Hi,

Thank you for the review!

On Fri, 12 Jul 2024 at 02:52, Noah Misch <n...@leadboat.com> wrote:
>
> On Tue, Apr 16, 2024 at 02:12:19PM +0300, Nazir Bilal Yavuz wrote:
> > I am working on using read streams in the CREATE DATABASE command when the
> > strategy is wal_log. RelationCopyStorageUsingBuffer() function is used in
> > this context. This function reads source buffers then copies them to the
>
> Please rebase.  I applied this to 40126ac for review purposes.

Rebased.

> > Subject: [PATCH v1 1/3] Refactor PinBufferForBlock() to remove if checks 
> > about
> >  persistence
> >
> > There are if checks in PinBufferForBlock() function to set persistence
> > of the relation and this function is called for the each block in the
> > relation. Instead of that, set persistence of the relation before
> > PinBufferForBlock() function.
>
> I tried with the following additional patch to see if PinBufferForBlock() ever
> gets invalid smgr_relpersistence:
>
> ====
> --- a/src/backend/storage/buffer/bufmgr.c
> +++ b/src/backend/storage/buffer/bufmgr.c
> @@ -1098,6 +1098,11 @@ PinBufferForBlock(Relation rel,
>
>         Assert(blockNum != P_NEW);
>
> +       if (!(smgr_persistence == RELPERSISTENCE_TEMP ||
> +                 smgr_persistence == RELPERSISTENCE_PERMANENT ||
> +                 smgr_persistence == RELPERSISTENCE_UNLOGGED))
> +               elog(WARNING, "unexpected relpersistence %d", 
> smgr_persistence);
> +
>         if (smgr_persistence == RELPERSISTENCE_TEMP)
>         {
>                 io_context = IOCONTEXT_NORMAL;
> ====
>
> That still gets relpersistence==0 in various src/test/regress cases.  I think
> the intent was to prevent that.  If not, please add a comment about when
> relpersistence==0 is still allowed.

I fixed it, it is caused by (mode == RBM_ZERO_AND_CLEANUP_LOCK | mode
== RBM_ZERO_AND_LOCK) case in the ReadBuffer_common(). The persistence
was not updated for this path before. I also added an assert check for
this problem to PinBufferForBlock().

> > --- a/src/backend/storage/aio/read_stream.c
> > +++ b/src/backend/storage/aio/read_stream.c
> > @@ -549,7 +549,7 @@ read_stream_begin_relation(int flags,
> >       {
> >               stream->ios[i].op.rel = rel;
> >               stream->ios[i].op.smgr = RelationGetSmgr(rel);
> > -             stream->ios[i].op.smgr_persistence = 0;
> > +             stream->ios[i].op.smgr_persistence = 
> > rel->rd_rel->relpersistence;
>
> Does the following comment in ReadBuffersOperation need an update?
>
>         /*
>          * The following members should be set by the caller.  If only smgr is
>          * provided without rel, then smgr_persistence can be set to override 
> the
>          * default assumption of RELPERSISTENCE_PERMANENT.
>          */
>

I believe it does not need to be updated but I renamed
'ReadBuffersOperation.smgr_persistence' as
'ReadBuffersOperation.persistence'. So, this comment is updated as
well. I think that rename suits better because persistence does not
need to come from smgr, it could come from relation, too. Do you think
it is a good idea? If it is, does it need a separate commit?

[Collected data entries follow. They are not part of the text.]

(* ===== verification/PolicyFacts.v ===== *)
(** PolicyFacts: the declarative envelope of the policy, and the lemmas that
    relate it to the checks of [PolicyEvaluator]. *)

From S2P Require Import Prelude PyStr PyDatetime PyDecimal PyJson PolicyContracts.
From S2P Require Import PolicyEvaluator.

Local Open Scope string_scope.
Local Open Scope Z_scope.
Local Open Scope list_scope.

(** * Findings *)

(** No finding asks for a status. *)
Definition clear (l : list finding) : Prop := Forall (fun f => f.1 = None) l.

Lemma clear_app l l' : clear (l ++ l') <-> clear l /\ clear l'.
Proof. apply Forall_app. Qed.

Lemma clear_nil : clear [] <-> True.
Proof. split; [done | constructor]. Qed.

Lemma clear_when b s r : clear (when_finding b s r) <-> b = false.
Proof.
  destruct b; simpl; split; try done; [intros H; by inversion H | intros; constructor].
Qed.

Lemma clear_one s r : clear [(Some s, r)] <-> False.
Proof. split; [intros H; by inversion H | done]. Qed.

(** A finding never asks for APPROVED. *)
Definition unapproving (l : list finding) : Prop := Forall (fun f => f.1 <> Some APPROVED) l.

Lemma unapproving_app l l' : unapproving (l ++ l') <-> unapproving l /\ unapproving l'.
Proof. apply Forall_app. Qed.

Lemma unapproving_when b s r : s <> APPROVED -> unapproving (when_finding b s r).
Proof. intros Hs. destruct b; repeat constructor. simpl. congruence. Qed.

Lemma unapproving_one s r : s <> Some APPROVED -> unapproving [(s, r)].
Proof. intros Hs. by repeat constructor. Qed.

(** The first status asked for. *)
Lemma primary_approved (l : list finding) :
  unapproving l ->
  default APPROVED (first_match (fun _ => true) (omap fst l)) = APPROVED <-> clear l.
Proof.
  intros Hu. induction Hu as [|[[s|] r] l Hs Hl IH]; simpl in *.
  - split; [intros; constructor | done].
  - split; [congruence | intros H; by inversion H].
  - rewrite IH. unfold clear. rewrite Forall_cons. simpl. tauto.
Qed.

Lemma bool_decide_negb (P : Prop) `{Decision P} : negb (bool_decide P) = false <-> P.
Proof. rewrite negb_false_iff. apply bool_decide_eq_true. Qed.

Lemma or_guard (b : bool) (P : Prop) : (b = false \/ P) <-> (b = true -> P).
Proof. destruct b; naive_solver. Qed.

Section facts.
Context `{Hash : HashLib}.
Variables (request : PolicyRequest) (snapshot : PolicySnapshot) (evaluated_at : datetime).

#[local] Ltac unapprove :=
  repeat first
    [ apply unapproving_app; split | apply unapproving_when; done | apply Forall_nil_2
    | apply unapproving_one; done | case_goal; cbn [fst] ].

Lemma findings_unapproving : unapproving (findings request snapshot evaluated_at).
Proof.
  unfold findings, control_findings, scope_findings, evidence_findings, budget_findings,
    operational_findings, compliance_findings, action_findings. unapprove.
Qed.

Lemma unshadowed_approved :
  unshadowed_status request snapshot evaluated_at = APPROVED
  <-> clear (findings request snapshot evaluated_at).
Proof. apply primary_approved, findings_unapproving. Qed.

(** * The envelope *)

(** The assessment is in force: observed, not in the future, not expired. *)
Definition in_force (observed : datetime) (valid_until : option datetime) : Prop :=
  instant observed <= instant evaluated_at
  /\ match valid_until with Some v => instant evaluated_at < instant v | None => True end.

(** An unconsumed grant of the request for this purpose is bound to exactly
    this command, target, action, scope and control, and is current. *)
Definition granted (purpose : ApprovalPurpose) : Prop :=
  exists g, g ∈ pr_approval_grants request
  /\ gr_purpose g = purpose
  /\ gr_command g = pr_command request
  /\ gr_target_ref g = pr_target_ref request
  /\ gr_acquisition_opportunity_id g = pr_acquisition_opportunity_id request
  /\ gr_action_fingerprint g = pr_action_fingerprint request
  /\ gr_scope_fingerprint g = scope_fingerprint (pr_scope request)
  /\ gr_policy_version g = ps_policy_version snapshot
  /\ gr_policy_snapshot_id g = ps_policy_snapshot_id snapshot
  /\ gr_control_revision g = ps_control_revision snapshot
  /\ in_force (gr_issued_at g) (Some (gr_expires_at g))
  /\ gr_consumed_at g = None /\ gr_one_shot g = true.

Definition in_scope (value : option string) (allowed : list string) : Prop :=
  match value with Some v => v <> "" -> v ∈ allowed | None => True end.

> > --- a/src/backend/storage/buffer/bufmgr.c
> > +++ b/src/backend/storage/buffer/bufmgr.c
>
> > +/*
> > + * Helper struct for read stream object used in
> > + * RelationCopyStorageUsingBuffer() function.
> > + */
> > +struct copy_storage_using_buffer_read_stream_private
> > +{
> > +     BlockNumber blocknum;
> > +     int64           last_block;
> > +};
>
> Why is last_block an int64, not a BlockNumber?

You are right, the type of last_block should be BlockNumber; done. I
copied it from pg_prewarm_read_stream_private struct and I guess the
same should be applied to it as well but it is not the topic of this
thread, so I did not update it yet.

> > @@ -4667,19 +4698,31 @@ RelationCopyStorageUsingBuffer(RelFileLocator 
> > srclocator,
>
> >       /* Iterate over each block of the source relation file. */
> >       for (blkno = 0; blkno < nblocks; blkno++)
> >       {
> >               CHECK_FOR_INTERRUPTS();
> >
> >               /* Read block from source relation. */
> > -             srcBuf = ReadBufferWithoutRelcache(srclocator, forkNum, blkno,
> > -                                                                           
> >      RBM_NORMAL, bstrategy_src,
> > -                                                                           
> >      permanent);
> > +             srcBuf = read_stream_next_buffer(src_stream, NULL);
> >               LockBuffer(srcBuf, BUFFER_LOCK_SHARE);
>
> I think this should check for read_stream_next_buffer() returning
> InvalidBuffer.  pg_prewarm doesn't, but the other callers do, and I think the
> other callers are a better model.  LockBuffer() doesn't check the
> InvalidBuffer case, so let's avoid the style of using a
> read_stream_next_buffer() return value without checking.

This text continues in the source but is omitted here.